Affordable housing is hard to come by.
My friends and I learned this when we started looking for an off-campus rental at the end of our first year in university. We had, and still have, a tight budget.
After looking at some pretty dingy places — cramped basement apartments or shoes hanging over power lines outside — we found our current townhouse across from the South Keys Shopping Centre.
We thought we’d hit the jackpot: full kitchen, laundry, a grocery store and the O-Train across the street . . . all for the same price as the cramped basement. We took it as fast as we could.
However, the dream house we once celebrated by doing a “happy dance” around our residence room has turned into a nightmare.
A few weekends ago, a letter appeared in my mailbox. The condo board that runs the townhouse unit I live in — Carleton Condominium Corporation No 24 — passed a rule Oct. 20, stating only families will be permitted to occupy the units from now on.
After wading through four pages of legal jargon, my roommates and I came to understand that we don’t qualify as a family and therefore, we’re unable to re-sign our lease when it expires in April.
I’ve been discriminated against before, but never for being a broke university student.
The condo board has a very narrow view of what constitutes a family. My parents live in Toronto. I know many students are in the same boat, living far from their families.
My roommates have become my surrogate family: we eat meals together, we share chores, and for safety, we check in with each other if one of us is going to be out late.
And as a surrogate family, I feel like we were blindsided by the condo board. I wasn’t aware that anyone in my neighbourhood had a problem with students living there until the letter arrived.
The vote to pass this ‘single family’ rule was only open to members of the board. Owners of the units and renters weren’t allowed to vote — not that they wanted us at the meeting. A first letter informing us of the vote apparently circulated, but neither myself nor my roommates remember seeing it.
If it arrived in a blank, unaddressed envelope the way the second letter did, we probably threw it into the junk mail bin.
The second letter was only sent to the units, not to the landlords. Our landlord lives in Brampton, Ont. He only found out that our rental unit was under attack from us. The condo board didn’t ensure the owners of the units were informed of the ‘single family’ rule.
It feels like the condo board is purposely sneaking around behind our backs to make this decision. Now, they’re hoping we’ll roll over and accept it since we’re young and we’re students.
My roommates and I have never had any conflicts with our neighbours or with the condo board. In the winter, we shovel our elderly neighbour’s porch for her while she’s in Florida. We have never had a wild party or thrown shopping carts into the creek. I just want a place to live while I get my education. Most of the students who rent the other townhouses are like me.
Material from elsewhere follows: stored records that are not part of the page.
Lemma TagNodeRegions_not_Exception m msg : TagNodeRegions m ≠ Exception msg.
Proof.
  apply iterate_not_Exception. intros _ e m' H. unfold TagNodeRegions_element in H.
  destruct (_ =? _); [by apply set_regions_not_Exception in H|].
  unfold Mesh.node in H.
  repeat (apply bind_Exception in H as [H|(? & _ & H)]);
    solve [by apply corner_index_not_Exception in H
          |by apply set_regions_not_Exception in H
          |by apply GetNodeLocalIndex_not_Exception in H
          |refute_step H].
Qed.

Section NoException.
Context (GetVectorFromAtoB : c_vector → c_vector → c_vector).
Context (norm_2 : c_vector → float).
Context (GetAverageNodeSpacingOfElement : Mesh.t → Z → bool → float).
Context (DIM : nat).

Lemma TagApicalAndBasalLengths_not_Exception m msg :
  TagApicalAndBasalLengths GetVectorFromAtoB m ≠ Exception msg.
Proof.
  apply iterate_not_Exception. intros pos e m' H.
  unfold TagApicalAndBasalLengths_element, Mesh.node in H.
  destruct (_ =? _);
    repeat (apply bind_Exception in H as [H|(? & _ & H)]);
    solve [by apply update_element_not_Exception in H | refute_step H].
Qed.

Lemma element_contribution_not_Exception f pop e m msg :
  element_contribution GetVectorFromAtoB norm_2 GetAverageNodeSpacingOfElement DIM
    f pop e m ≠ Exception msg.
Proof.
  rewrite element_contribution_loops. intros H.
  apply bind_Exception in H as [H|(efn & _ & H)].
  - revert H. apply for_loop_not_Exception. intros i efn H. refute_Exception H.
  - revert H. apply for_loop_not_Exception. intros i m' H. refute_Exception H.
Qed.

Lemma force_loop_not_Exception f pop m msg :
  Mesh.for_each_element
    (λ _ e m, element_contribution GetVectorFromAtoB norm_2
                GetAverageNodeSpacingOfElement DIM f pop e m) m
  ≠ Exception msg.
Proof.
  apply iterate_not_Exception. intros _ e m'. apply element_contribution_not_Exception.
Qed.

End NoException.

(** ** The element loop on a mesh whose elements share no node *)

(** A loop body that rewrites the node store to [U e m], touching only
    the nodes of the element it stands on and nothing that [π] reads:
    every element's nodes end up as the body left them, computed on a
    mesh that differs from the initial one only in what earlier elements
    received. *)
Lemma iterate_disjoint {B} (π : Node.t → B) (U : Element.t → Mesh.t → list Node.t)
    body m :
  disjoint_elements m →
  (∀ pos e m1, Mesh.mElements m !! pos = Some e → agree π m m1 →
     body pos e m1 = Ok (with_nodes m1 (U e m1))
     ∧ π <$> U e m1 = π <$> Mesh.mNodes m1
     ∧ ∀ p, p ∉ Element.mNodes e → U e m1 !! p = Mesh.mNodes m1 !! p) →
  ∃ m', Mesh.for_each_element body m = Ok m'
    ∧ agree π m m'
    ∧ (∀ pos e, Mesh.mElements m !! pos = Some e →
         ∃ m1, agree π m m1
           ∧ ∀ p, p ∈ Element.mNodes e →
               Mesh.mNodes m1 !! p = Mesh.mNodes m !! p
               ∧ Mesh.mNodes m' !! p = U e m1 !! p)
    ∧ (∀ p, (∀ e, e ∈ Mesh.mElements m → p ∉ Element.mNodes e) →
         Mesh.mNodes m' !! p = Mesh.mNodes m !! p).
Proof.
  intros Hdisj Hbody. unfold Mesh.for_each_element.
  assert (∀ n k mk,
    (k + n = length (Mesh.mElements m))%nat →
    agree π m mk →
    (∀ pos e, (pos < k)%nat → Mesh.mElements m !! pos = Some e →
       ∃ m1, agree π m m1
         ∧ ∀ p, p ∈ Element.mNodes e →
             Mesh.mNodes m1 !! p = Mesh.mNodes m !! p
             ∧ Mesh.mNodes mk !! p = U e m1 !! p) →
    (∀ p, (∀ pos e, (pos < k)%nat → Mesh.mElements m !! pos = Some e →
             p ∉ Element.mNodes e) →
       Mesh.mNodes mk !! p = Mesh.mNodes m !! p) →
    ∃ m', Mesh.iterate (seq k n) body mk = Ok m'
      ∧ agree π m m'
      ∧ (∀ pos e, Mesh.mElements m !! pos = Some e →
           ∃ m1, agree π m m1
             ∧ ∀ p, p ∈ Element.mNodes e →
                 Mesh.mNodes m1 !! p = Mesh.mNodes m !! p
                 ∧ Mesh.mNodes m' !! p = U e m1 !! p)
      ∧ (∀ p, (∀ e, e ∈ Mesh.mElements m → p ∉ Element.mNodes e) →
           Mesh.mNodes m' !! p = Mesh.mNodes m !! p)) as Hgen.
  { induction n as [|n IH]; intros k mk Hkn Hagree Hdone Hrest.
    - exists mk. split; [done|]. split; [done|]. split.
      + intros pos e He. apply (Hdone pos e); [|done]. apply lookup_lt_Some in He. lia.
      + intros p Hp. apply Hrest. intros pos e _ He. apply Hp.
        by eapply list_elem_of_lookup_2.
    - destruct (lookup_lt_is_Some_2 (Mesh.mElements m) k) as [e He]; [lia|].
      destruct (Hbody k e mk He Hagree) as (Hrun & Hπ & Hother).
      simpl. destruct Hagree as (Helems & Hmem & Hnodes).
      rewrite Helems, He. simpl. rewrite Hrun. simpl.
      apply (IH (S k)); [lia| | |].
      + split; [done|]. split; [done|]. simpl. by rewrite Hπ.
      + intros pos e' Hpos He'. destruct (decide (pos = k)) as [->|Hne].
        * simplify_eq. exists mk. split; [done|]. intros p Hp. split; [|done].
          apply Hrest. intros pos' e' Hpos' He'.
          eapply (Hdisj k pos'); [lia|done..].
        * destruct (Hdone pos e' ltac:(lia) He') as (m1 & Hm1 & Hp1).
          exists m1. split; [done|]. intros p Hp.
          destruct (Hp1 p Hp) as [H1 H2]. split; [done|].
          simpl. rewrite Hother; [done|]. by eapply (Hdisj pos k).
      + intros p Hp. simpl. rewrite Hother.
        * apply Hrest. intros pos e' Hpos He'. apply (Hp pos e'); [lia|done].
        * apply (Hp k e); [lia|done]. }
  apply (Hgen _ 0%nat m); [done|apply agree_refl| |].
  - intros pos e Hpos. lia.
  - done.
Qed.

(** The meshes that the element loop goes through: [trace !! pos] is the
    mesh on which the body runs for the element at [pos], and
    [trace !! S pos] the mesh it leaves.  The body is one that completes
    on every mesh that agrees with the initial one on what [π] reads, and
    that leaves such a mesh. *)
Lemma iterate_trace {B} (π : Node.t → B) body m :
  (∀ pos e m1, Mesh.mElements m !! pos = Some e → agree π m m1 →
     ∃ m2, body pos e m1 = Ok m2 ∧ agree π m1 m2) →
  ∃ (trace : list Mesh.t) m',
    Mesh.for_each_element body m = Ok m'
    ∧ trace !! 0%nat = Some m
    ∧ trace !! length (Mesh.mElements m) = Some m'
    ∧ agree π m m'
    ∧ ∀ pos e, Mesh.mElements m !! pos = Some e →
        ∃ m1 m2, trace !! pos = Some m1 ∧ trace !! S pos = Some m2
          ∧ agree π m m1 ∧ body pos e m1 = Ok m2.
Proof.
  intros Hbody. unfold Mesh.for_each_element.
  assert (∀ n k mk,
    (k + n = length (Mesh.mElements m))%nat → agree π m mk →
    ∃ (trace : list Mesh.t) m',
      Mesh.iterate (seq k n) body mk = Ok m'
      ∧ trace !! 0%nat = Some mk
      ∧ trace !! n = Some m'
      ∧ agree π m m'
      ∧ ∀ i e, (i < n)%nat → Mesh.mElements m !! (k + i)%nat = Some e →
          ∃ m1 m2, trace !! i = Some m1 ∧ trace !! S i = Some m2
            ∧ agree π m m1 ∧ body (k + i)%nat e m1 = Ok m2) as Hgen.
  { induction n as [|n IH]; intros k mk Hkn Hagree.
    - exists [mk], mk. repeat split; try done; try apply Hagree. intros; lia.
    - destruct (lookup_lt_is_Some_2 (Mesh.mElements m) k) as [e He]; [lia|].
      destruct (Hbody k e mk He Hagree) as (m2 & Hrun & H12).
      destruct (IH (S k) m2) as (trace & m' & Hiter & H0 & Hn & Hm' & Hsteps);
        [lia|by eapply agree_trans|].
      exists (mk :: trace), m'. split.
      { simpl. destruct Hagree as (-> & _ & _). rewrite He. simpl.
        by rewrite Hrun. }
      split; [done|]. split; [done|]. split; [done|].
      intros [|i] e' Hi He'.
      + rewrite Nat.add_0_r in He'. simplify_eq. rewrite Nat.add_0_r.
        by exists mk, m2.
      + replace (k + S i)%nat with (S k + i)%nat in * by lia.
        destruct (Hsteps i e') as (m1 & m3 & ? & ? & ? & ?); [lia|done|].
        by exists m1, m3. }
  destruct (Hgen (length (Mesh.mElements m)) 0%nat m) as
    (trace & m' & Hiter & H0 & Hn & Hm' & Hsteps); [done|apply agree_refl|].
  exists trace, m'. repeat split; try done; try apply Hm'.
  intros pos e He. apply (Hsteps pos e); [by apply lookup_lt_Some in He|done].
Qed.

(** ** The region tagging of a whole mesh *)

Lemma well_formed_corners_agree m m1 e :
  well_formed_corners m → e ∈ Mesh.mElements m → agree but_region m m1 →
  valid_nodes m1 e ∧ distinct_indices m1 e
  ∧ Mesh.GetMembraneIndex m1 = Mesh.GetMembraneIndex m.
Proof.
  intros Hwf He Hm1. destruct (Hwf e He) as (Hv & Hd & _).
  split; [by apply (valid_nodes_agree but_region m m1)|].
  split; [by apply (distinct_indices_agree but_region (λ t, t.1.1) m m1)|].
  apply Hm1.
Qed.

(** On a well-formed mesh the tagging of an element completes. *)
Lemma TagNodeRegions_element_runs m m1 e :
  well_formed_corners m → e ∈ Mesh.mElements m → agree but_region m m1 →
  ∃ m2, TagNodeRegions_element e m1 = Ok m2 ∧ agree but_region m1 m2.
Proof.
  intros Hwf He Hm1. destruct (well_formed_corners_agree m m1 e Hwf He Hm1) as (Hv & Hd & Hi).
  destruct (TagNodeRegions_element_spec m1 e Hv Hd) as [Hmem Hoth].
  assert (∃ m2, TagNodeRegions_element e m1 = Ok m2) as [m2 Hrun].
  { destruct (decide (Mesh.GetMembraneIndex m = Element.GetIndex e)) as [Heq|Hne].
    - destruct Hmem as (ns' & Hrun & _); [congruence|]. by eexists.
    - destruct (Hwf e He) as (_ & _ & Hc).
      destruct (Hc Hne) as (i0 & i1 & i2 & i3 & (H0 & H1 & H2 & H3) & Hcorners).
      destruct (Hoth i0 i1 i2 i3) as (ns' & Hrun & _); [congruence|done..|].
      by eexists. }
  exists m2. split; [done|].
  by apply (TagNodeRegions_element_agree but_region) in Hrun.
Qed.

Lemma TagNodeRegions_Ok m :
  well_formed_corners m → ∃ m', TagNodeRegions m = Ok m' ∧ agree but_region m m'.
Proof.
  intros Hwf.
  destruct (iterate_trace but_region (λ _ e m, TagNodeRegions_element e m) m)
    as (trace & m' & Hloop & _ & _ & Hagree & _).
  - intros pos e m1 He Hm1.
    by apply (TagNodeRegions_element_runs m m1 e Hwf (list_elem_of_lookup_2 _ _ _ He)).
  - by exists m'.
Qed.

(** The region tagging of a well-formed mesh, element by element: the
    element at position [pos] turns the mesh [trace !! pos] into
    [trace !! S pos]; the membrane element is tagged basal throughout,
    any other element over its five ranges, the later range deciding
    where two of them overlap. *)
Lemma TagNodeRegions_trace m :
  well_formed_corners m →
  ∃ (trace : list Mesh.t) m',
    TagNodeRegions m = Ok m'
    ∧ trace !! 0%nat = Some m
    ∧ trace !! length (Mesh.mElements m) = Some m'
    ∧ agree but_region m m'
    ∧ ∀ pos e, Mesh.mElements m !! pos = Some e →
        ∃ m1 m2,
          trace !! pos = Some m1 ∧ trace !! S pos = Some m2
          ∧ agree but_region m m1 ∧ agree but_region m1 m2 ∧
          let n := vec_size (Element.mNodes e) in
          (Mesh.GetMembraneIndex m = Element.GetIndex e →
           ∀ j, 0 ≤ j < n →
             Mesh.mNodes m2 !! node_ptr e j
             = Node.SetRegion msBas <$> Mesh.mNodes m1 !! node_ptr e j)
          ∧ (∀ i0 i1 i2 i3,
               Mesh.GetMembraneIndex m ≠ Element.GetIndex e →
               corners_at e i0 i1 i2 i3 →
               ∀ j, 0 ≤ j < n →
                 ∃ t, last_range_tag
                        [(0, i1, msLat); (i1, i0 + 1, msApi); (i0 + 1, i3, msLat);
                         (i3, i2 + 1, msBas); (i2 + 1, n, msLat)] j = Some t
                   ∧ Mesh.mNodes m2 !! node_ptr e j
                     = Node.SetRegion t <$> Mesh.mNodes m1 !! node_ptr e j)
          ∧ (∀ p, p ∉ Element.mNodes e →
               Mesh.mNodes m2 !! p = Mesh.mNodes m1 !! p).
Proof.
  intros Hwf.
  destruct (iterate_trace but_region (λ _ e m, TagNodeRegions_element e m) m)
    as (trace & m' & Hloop & H0 & Hlast & Hagree & Hsteps).
  { intros pos e m1 He Hm1.
    by apply (TagNodeRegions_element_runs m m1 e Hwf (list_elem_of_lookup_2 _ _ _ He)). }
  exists trace, m'. split; [done|]. split; [done|]. split; [done|]. split; [done|].
  intros pos e He. destruct (Hsteps pos e He) as (m1 & m2 & H1 & H2 & Hm1 & Hrun).
  pose proof (list_elem_of_lookup_2 _ _ _ He) as Hin.
  exists m1, m2. split; [done|]. split; [done|]. split; [done|].
  split; [by apply (TagNodeRegions_element_agree but_region) in Hrun|].
  destruct (well_formed_corners_agree m m1 e Hwf Hin Hm1) as (Hv & Hd & Hi).
  destruct (TagNodeRegions_element_spec m1 e Hv Hd) as [Hmem Hoth].
  simpl in Hrun. intros n.
  destruct (decide (Mesh.GetMembraneIndex m = Element.GetIndex e)) as [Heq|Hne].
  - destruct Hmem as (ns' & Hrun' & Hnodes & Hother); [congruence|].
    rewrite Hrun in Hrun'. simplify_eq. split; [done|]. split; [done|]. done.
  - split; [done|]. split.
    + intros i0 i1 i2 i3 _ ((Hi0 & Hi1 & Hi2 & Hi3) & Hcorners).
      destruct (Hoth i0 i1 i2 i3) as (ns' & Hrun' & Hnodes & _); [congruence|done..|].
      rewrite Hrun in Hrun'. by simplify_eq.
    + destruct (Hwf e Hin) as (_ & _ & Hc).
      destruct (Hc Hne) as (i0 & i1 & i2 & i3 & (Hi0 & Hi1 & Hi2 & Hi3) & Hcorners).
      destruct (Hoth i0 i1 i2 i3) as (ns' & Hrun' & _ & Hother); [congruence|done..|].
      rewrite Hrun in Hrun'. by simplify_eq.
Qed.

Lemma twelve_node_mesh_well_formed :
  well_formed_corners (twelve_node_mesh [5; 2; 11; 8]%nat).
Proof.
  intros e He. apply list_elem_of_singleton in He as ->.
  split; [apply twelve_node_mesh_valid|]. split; [apply twelve_node_mesh_distinct|].
  intros _. exists 5, 2, 11, 8. by vm_compute.
Qed.


(** ** Calls on the force object *)

(** The force object once [mpMesh] has been assigned. *)
Definition bind_mesh (a : nat) (f : Force) : Force :=
  mkForce (Some a) (mSpringConstant f) (mRestLengthMultiplier f)
    (mBasementSpringConstantModifier f) (mBasementRestLengthModifier f)
    (mElementsHaveCorners f) (mReferenceLocationInAttributesVector f).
If neighbours have an issue with a loud party, go next door, knock, and ask them to turn down the music. If the partiers refuse, call the cops and they’ll get a ticket.
The condo board should deal with the noisy houses individually. Instead, they have lumped all the students together and labelled us ‘bad.’
However, we can fight the new rule. If 15 per cent of the owners of the units appeal the rule by Nov. 21, the condo board will hold another vote. This one will be open to all the owners of the units. This means that every student who shares a townhouse unit must rally their landlords.
To the South Keys residents who are against students living in the area: I hope you change your minds — we could make good neighbours, if you’d just give us the chance.